The church was established on July 1, 1962, as 53 members of South Louisville Christian Church, ministered by Olin Hay, started a new church in the Hikes Point area called 'Southeast Christian Church'. Four years later, in 1966, Hay's brother-in-law, Butch Dabney, a founding elder, hired Bob Russell their first senior minister. Russell retired in 2006 after 40 years of service. He was succeeded as senior minister by Dave Stone, the longtime preaching associate at Southeast. John Schnatter once donated an unspecified amount of money for a new sanctuary. The church is commonly known as "Six Flags over Jesus" to local residents, a satirical reference to the large size of the church building.

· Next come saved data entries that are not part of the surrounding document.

(** * backend-chat (Go gateway): per-session coordinator, validators, lifecycle

    Shallow embedding of [backend-go/main.go].  Go strings are byte
    sequences, so they are modelled by [string] (a list of 8-bit [ascii]);
    [len] is [String.length].  The filesystem, the session cache and the
    process environment are finite maps; HTTP handlers are functions from a
    request and a world to a response and a world; the queue protocol of the
    chat endpoint is a small-step interleaving semantics whose atomic steps
    are the mutex-protected methods of [messageQueue]. *)

From Stdlib Require Import ZArith NArith Ascii String List Bool Lia.
From stdpp Require Import base option gmap strings list pretty.
Import ListNotations.

Local Open Scope string_scope.

(** ** Go's [strings] package (the functions main.go calls) *)

Module GoStrings.

Definition byte (c : ascii) : N := N_of_ascii c.

Definition len (s : string) : N := N.of_nat (String.length s).

(** [strings.HasPrefix]. *)
Fixpoint HasPrefix (s prefix : string) : bool :=
  match prefix with
  | EmptyString => true
  | String p prefix' =>
      match s with
      | EmptyString => false
      | String c s' => Ascii.eqb c p && HasPrefix s' prefix'
      end
  end.

(** [strings.Contains]: [substr] occurs at some offset of [s]. *)
Fixpoint Contains (s substr : string) : bool :=
  HasPrefix s substr ||
  match s with
  | EmptyString => false
  | String _ s' => Contains s' substr
  end.

Fixpoint mem_byte (c : ascii) (chars : string) : bool :=
  match chars with
  | EmptyString => false
  | String d chars' => Ascii.eqb c d || mem_byte c chars'
  end.

(** [strings.ContainsAny] for a set [chars] of ASCII characters: a byte
    below 0x80 always decodes to itself, so the rune search is a byte
    search. *)
Fixpoint ContainsAny (s chars : string) : bool :=
  match s with
  | EmptyString => false
  | String c s' => mem_byte c chars || ContainsAny s' chars
  end.

(** [strings.TrimPrefix]. *)
Fixpoint drop_bytes (n : nat) (s : string) : string :=
  match n, s with
  | S n', String _ s' => drop_bytes n' s'
  | _, _ => s
  end.

Definition TrimPrefix (s prefix : string) : string :=
  if HasPrefix s prefix then drop_bytes (String.length prefix) s else s.

(** The six ASCII white-space bytes of [asciiSpace]. *)
Definition asciiSpace (c : ascii) : bool :=
  let b := byte c in
  ((9 <=? b) && (b <=? 13) || (b =? 32))%N.

(** UTF-8 encodings of the non-ASCII runes of [unicode.IsSpace]:
    U+0085, U+00A0 (two bytes); U+1680, U+2000..U+200A, U+2028, U+2029,
    U+202F, U+205F, U+3000 (three bytes). *)
Definition space2 (c d : ascii) : bool :=
  ((byte c =? 194) && ((byte d =? 133) || (byte d =? 160)))%N.

Definition space3 (c d e : ascii) : bool :=
  ((byte c =? 225) && (byte d =? 154) && (byte e =? 128)
   || (byte c =? 226) && (byte d =? 128) &&
      ((128 <=? byte e) && (byte e <=? 138)
       || (byte e =? 168) || (byte e =? 169) || (byte e =? 175))
   || (byte c =? 226) && (byte d =? 129) && (byte e =? 159)
   || (byte c =? 227) && (byte d =? 128) && (byte e =? 128))%N.

(** [strings.TrimLeftFunc s unicode.IsSpace] on the bytes in reading
    order: [c] is the first byte of the rune. *)
Fixpoint trimLeft (s : list ascii) : list ascii :=
  match s with
  | [] => []
  | c :: r =>
      if asciiSpace c then trimLeft r
      else match r with
           | d :: r2 =>
               if space2 c d then trimLeft r2
               else match r2 with
                    | e :: r3 => if space3 c d e then trimLeft r3 else s
                    | [] => s
                    end
           | [] => s
           end
  end.

(** [strings.TrimRightFunc s unicode.IsSpace] on the reversed bytes: the
    head is the last byte of the string, and the rune is decoded from the
    nearest rune-start byte before it. *)
Fixpoint trimRightRev (s : list ascii) : list ascii :=
  match s with
  | [] => []
  | e :: r =>
      if asciiSpace e then trimRightRev r
      else match r with
           | d :: r2 =>
               if space2 d e then trimRightRev r2
               else match r2 with
                    | c :: r3 => if space3 c d e then trimRightRev r3 else s
                    | [] => s
                    end
           | [] => s
           end
  end.
(* ===== verification/RetryMachine.v ===== *)
(** * The retry contract as a labelled state machine

    The contract every retry executor of the workshop promises its
    caller, independent of timing: attempt [0] first; a result ends the
    run; a failure the classifier calls fatal ends it with that same
    failure; a retriable failure is retried after a wait while attempts
    remain ([n < max_retries]), and ends the run on the last attempt.
    Transitions are labelled by what the wrapped operation did on each
    invocation, so a run's label list is the sequence of invocation
    outcomes. [RateLimiter.call_with_retry] is shown to refine this
    machine in [RetryRefinement]. *)

From Stdlib Require Import Arith List Lia.
From S2P Require Import Prelude.
Import ListNotations.

(** What one invocation of the wrapped operation does. *)
Inductive call_result (A E : Type) : Type :=
| Returns (a : A)
| Throws (e : E).
Arguments Returns {A E} a.
Arguments Throws {A E} e.

Module RetryMachine.

Section Machine.
Context {A E : Type}.
Variable retriable : E -> bool.
Variable max_retries : nat.

Inductive rstate :=
| Attempting (n : nat)
| Waiting (n : nat)
| Succeeded (a : A)
| Failed (e : E).

Inductive rstep : rstate -> option (call_result A E) -> rstate -> Prop :=
| step_success n a :
    rstep (Attempting n) (Some (Returns a)) (Succeeded a)
| step_fatal n e :
    retriable e = false -> rstep (Attempting n) (Some (Throws e)) (Failed e)
| step_retry n e :
    retriable e = true -> n < max_retries ->
    rstep (Attempting n) (Some (Throws e)) (Waiting n)
| step_exhausted n e :
    retriable e = true -> n = max_retries ->
    rstep (Attempting n) (Some (Throws e)) (Failed e)
| step_wake n :
    rstep (Waiting n) None (Attempting (S n)).

(** Runs, collecting the invocation outcomes. *)
Inductive rstar : rstate -> list (call_result A E) -> rstate -> Prop :=
| rstar_refl s : rstar s [] s
| rstar_invoke s r s' l s'' :
    rstep s (Some r) s' -> rstar s' l s'' -> rstar s (r :: l) s''
| rstar_silent s s' l s'' :
    rstep s None s' -> rstar s' l s'' -> rstar s l s''.

Definition terminal (s : rstate) : Prop :=
  match s with Succeeded _ | Failed _ => True | _ => False end.

(** A throw the classifier lets the executor retry. *)
Definition retriable_throw (r : call_result A E) : Prop :=
  exists e, r = Throws e /\ retriable e = true.

(** The states a run from [Attempting 0] can be in. *)
Definition within_budget (s : rstate) : Prop :=
  match s with
  | Attempting n => n <= max_retries
  | Waiting n => n < max_retries
  | _ => True
  end.

Lemma rstep_within_budget s lab s' :
  rstep s lab s' -> within_budget s -> within_budget s'.
Proof. destruct 1; simpl; lia. Qed.

Lemma rstar_within_budget s l s' :
  rstar s l s' -> within_budget s -> within_budget s'.
Proof. induction 1; eauto using rstep_within_budget. Qed.

Lemma terminal_no_step s lab s' : terminal s -> ~ rstep s lab s'.
Proof. intros Ht Hs. destruct Hs; exact Ht. Qed.

Lemma rstar_from_terminal s l s' : terminal s -> rstar s l s' -> l = [] /\ s' = s.
Proof.
  intros Ht H. destruct H as [| s0 r s1 l0 s2 Hs _ | s0 s1 l0 s2 Hs _].
  - auto.
  - destruct (terminal_no_step _ _ _ Ht Hs).
  - destruct (terminal_no_step _ _ _ Ht Hs).
Qed.

Lemma rstar_from_waiting n l s :
  rstar (Waiting n) l s -> terminal s -> rstar (Attempting (S n)) l s.
Proof.
  intros H Ht. inversion H as [s0 Heq| s0 r s1 l0 s2 Hs _ | s0 s1 l0 s2 Hs Hr]; subst.
  - destruct Ht.
  - inversion Hs.
  - inversion Hs; subst. exact Hr.
Qed.

(** Inversion of a run from [Attempting n] that ends: one invocation,
    then the end, or a wait and a run from [Attempting (S n)]. *)
Lemma rstar_attempting_inv n l s :
  rstar (Attempting n) l s -> terminal s ->
  exists r l', l = r :: l' /\
    ((exists a, r = Returns a /\ l' = [] /\ s = Succeeded a) \/
     (exists e, r = Throws e /\ l' = [] /\ s = Failed e /\
                (retriable e = false \/ (retriable e = true /\ n = max_retries))) \/
     (exists e, r = Throws e /\ retriable e = true /\ n < max_retries /\
                rstar (Attempting (S n)) l' s)).
Proof.
  intros H Ht. inversion H as [s0 Heq| s0 r s1 l0 s2 Hs Hr | s0 s1 l0 s2 Hs _]; subst.
  - destruct Ht.
  - exists r, l0. split; [reflexivity |].
    inversion Hs; subst.
    + apply rstar_from_terminal in Hr as [-> ->]; [| exact I]. left. eauto.
    + apply rstar_from_terminal in Hr as [-> ->]; [| exact I]. right; left. eauto 7.
    + right; right. eauto 6 using rstar_from_waiting.
    + apply rstar_from_terminal in Hr as [-> ->]; [| exact I]. right; left. eauto 7.
  - inversion Hs.
Qed.

(** Every run that ends makes at most [max_retries + 1] invocations. *)
Lemma rstar_length_bound n l s :
  n <= max_retries -> rstar (Attempting n) l s -> terminal s ->
  n + length l <= S max_retries.
Proof.
  revert n. induction l as [| r l IH]; intros n Hn H Ht.
  - apply rstar_attempting_inv in H as (r' & l' & Heq & _); [discriminate | exact Ht].
  - apply rstar_attempting_inv in H as (r' & l' & Heq & C); [| exact Ht].
    injection Heq as <- <-.
    destruct C as [(a & _ & -> & _) | [(e & _ & -> & _ & _) | (e & _ & _ & Hlt & Hr)]];
      simpl; [lia | lia |].
    specialize (IH (S n) Hlt Hr Ht). lia.
Qed.

(** A run whose first [j] invocations fail retriably, with [j] retries
    left, goes through [Attempting (n + j)]: the outcomes are read off
    the operation [outs] from its [c]-th invocation on. *)
Lemma rstar_skip_retries (outs : nat -> call_result A E) j : forall n c l s,
  rstar (Attempting n) l s -> terminal s ->
  l = map outs (seq c (length l)) ->
  (forall i, i < j -> retriable_throw (outs (c + i))) ->
  n + j <= max_retries ->
  exists l', l = map outs (seq c j) ++ l' /\ rstar (Attempting (n + j)) l' s /\
             l' = map outs (seq (c + j) (length l')).
Proof.
  induction j as [| j IH]; intros n c l s H Ht El Hret Hb.
  - exists l. rewrite Nat.add_0_r, Nat.add_0_r. auto.
  - destruct (Hret 0 ltac:(lia)) as (e & Ee & Hre). rewrite Nat.add_0_r in Ee.
    apply rstar_attempting_inv in H as (r & l' & -> & C); [| exact Ht].
    simpl in El. injection El as Er El'. rewrite Er, Ee in C.
    destruct C as [(a & Ea & _) | [(e' & Ee' & _ & _ & [Hf | [_ Hn]]) | (e' & Ee' & _ & _ & Hr)]].
    + discriminate.
    + injection Ee' as <-. congruence.
    + lia.
    + destruct (IH (S n) (S c) l' s Hr Ht El') as (l'' & E1 & E2 & E3).
      * intros i Hi. replace (S c + i) with (c + S i) by lia. apply Hret. lia.
      * lia.
      * exists l''. simpl. rewrite Er, E1.
        replace (S n + j) with (n + S j) in E2 by lia.
        replace (S c + j) with (c + S j) in E3 by lia. auto.
Qed.

Lemma rstar_first_outcome (outs : nat -> call_result A E) m d l s :
  rstar (Attempting m) l s -> terminal s -> l = map outs (seq d (length l)) ->
  exists l', l = outs d :: l' /\ l' = map outs (seq (S d) (length l')).
Proof.
  intros H Ht El. apply rstar_attempting_inv in H as (r & l' & -> & _); [| exact Ht].
  simpl in El. injection El as -> El'. eauto.
Qed.

(** The outcome of a run is forced by the operation: retriable
    failures up to invocation [j], then a result. *)
Lemma rstar_forced_success (outs : nat -> call_result A E) j c l s a :
  rstar (Attempting 0) l s -> terminal s -> l = map outs (seq c (length l)) ->
  (forall i, i < j -> retriable_throw (outs (c + i))) ->
  outs (c + j) = Returns a -> j <= max_retries ->
  l = map outs (seq c (S j)) /\ s = Succeeded a.
Proof.
  intros H Ht El Hret Ha Hj.
  destruct (rstar_skip_retries outs j 0 c l s H Ht El Hret Hj) as (l' & -> & H' & El').
  destruct (rstar_first_outcome outs _ _ _ _ H' Ht El') as (l'' & -> & _).
  apply rstar_attempting_inv in H' as (r & l3 & Heq & C); [| exact Ht].
  injection Heq as <- <-. rewrite Ha in C.
  destruct C as [(a' & Ea & -> & ->) | [(e & Ee & _) | (e & Ee & _)]]; try discriminate.
  injection Ea as <-. rewrite seq_S, map_app. auto.
Qed.

Lemma rstar_forced_fatal (outs : nat -> call_result A E) j c l s e :
  rstar (Attempting 0) l s -> terminal s -> l = map outs (seq c (length l)) ->
  (forall i, i < j -> retriable_throw (outs (c + i))) ->
  outs (c + j) = Throws e -> retriable e = false -> j <= max_retries ->
  l = map outs (seq c (S j)) /\ s = Failed e.
Proof.
  intros H Ht El Hret He Hf Hj.
  destruct (rstar_skip_retries outs j 0 c l s H Ht El Hret Hj) as (l' & -> & H' & El').
  destruct (rstar_first_outcome outs _ _ _ _ H' Ht El') as (l'' & -> & _).
  apply rstar_attempting_inv in H' as (r & l3 & Heq & C); [| exact Ht].
  injection Heq as <- <-. rewrite He in C.
  destruct C as [(a' & Ea & _) | [(e' & Ee & -> & -> & _) | (e' & Ee & Hr & _)]];
    try discriminate; injection Ee as <-; [| congruence].
  rewrite seq_S, map_app. auto.
Qed.

Lemma rstar_forced_exhausted (outs : nat -> call_result A E) c l s e :
  rstar (Attempting 0) l s -> terminal s -> l = map outs (seq c (length l)) ->
  (forall i, i < max_retries -> retriable_throw (outs (c + i))) ->
  outs (c + max_retries) = Throws e -> retriable e = true ->
  l = map outs (seq c (S max_retries)) /\ s = Failed e.
Proof.
  intros H Ht El Hret He Hr.
  destruct (rstar_skip_retries outs max_retries 0 c l s H Ht El Hret (le_n _))
    as (l' & -> & H' & El').
  destruct (rstar_first_outcome outs _ _ _ _ H' Ht El') as (l'' & -> & _).
  apply rstar_attempting_inv in H' as (r & l3 & Heq & C); [| exact Ht].
  injection Heq as <- <-. rewrite He in C.
  destruct C as [(a' & Ea & _) | [(e' & Ee & -> & -> & _) | (e' & Ee & _ & Hlt & _)]];
    try discriminate; [| simpl in Hlt; lia].
  injection Ee as <-. rewrite seq_S, map_app. auto.
Qed.

(** A run that ends in a failure ends with that failure as its last
    invocation outcome: the executor never makes up an error. *)
Lemma rstar_failed_thrown s l e :
  rstar s l (Failed e) -> (forall e', s <> Failed e') -> In (Throws e) l.
Proof.
  intros H. remember (Failed e) as f eqn:Hf.
  induction H as [s0 | s0 r s1 l0 s2 Hs Hr IH | s0 s1 l0 s2 Hs Hr IH]; intros Hne; subst.
  - exfalso. now apply (Hne e).
  - destruct s1 as [n | n | a | e']; try (right; apply IH; [reflexivity | discriminate]).
    apply rstar_from_terminal in Hr as [-> Heq]; [| exact I].
    injection Heq as <-. inversion Hs; subst; left; reflexivity.
  - apply IH; [reflexivity |]. intros e' ->. inversion Hs.
Qed.
End Machine.

End RetryMachine.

In February 2007, Southeast Christian officially released an announcement that it would establish a satellite church in Clark County, Indiana. With the establishment of a second location, Southeast became a multi-site church. The breaking of the ground, by I-65 Exit 4 in Jeffersonville, Indiana, took place on August 12, 2007, and the church officially opened on April 12, 2009. On February 8, 2009, the church announced the plans for its third location. The Oldham County Campus, in Crestwood, Kentucky, held its first service in January 2011. In 2009, Southeast also opened up a new youth building called "The Block". On the weekend of June 30/July 1, 2012, the church announced that it would develop a fourth campus in southwest Jefferson County, near Dixie Highway (US 31W) and adjacent to the southwestern campus of Christian Academy of Louisville. This site was originally expected to open in fall 2013, but groundbreaking was delayed until February 2013; the new campus opened in time for Easter 2014. The next satellite campus was found in an old movie theatre in LaGrange, Kentucky in January 2017, making this the 5th campus to launch. In 2017, a satellite campus opened in Elizabethtown, Kentucky. The church also opened a campus in Prospect, Kentucky in 2019.

In November 2018, CBS News listed Southeast Christian Church as the 12th largest megachurch in the United States with about 21,764 weekly visitors.

In September 2019, the church announced a campus in Shelby County, Kentucky would be built, and in January 2020, the church announced a campus in Bullitt County, Kentucky would be built. In May 2021, the South Louisville campus launched.

According to a church census released in 2023, it claimed a weekly attendance of 25,917 people and 14 campuses in different cities.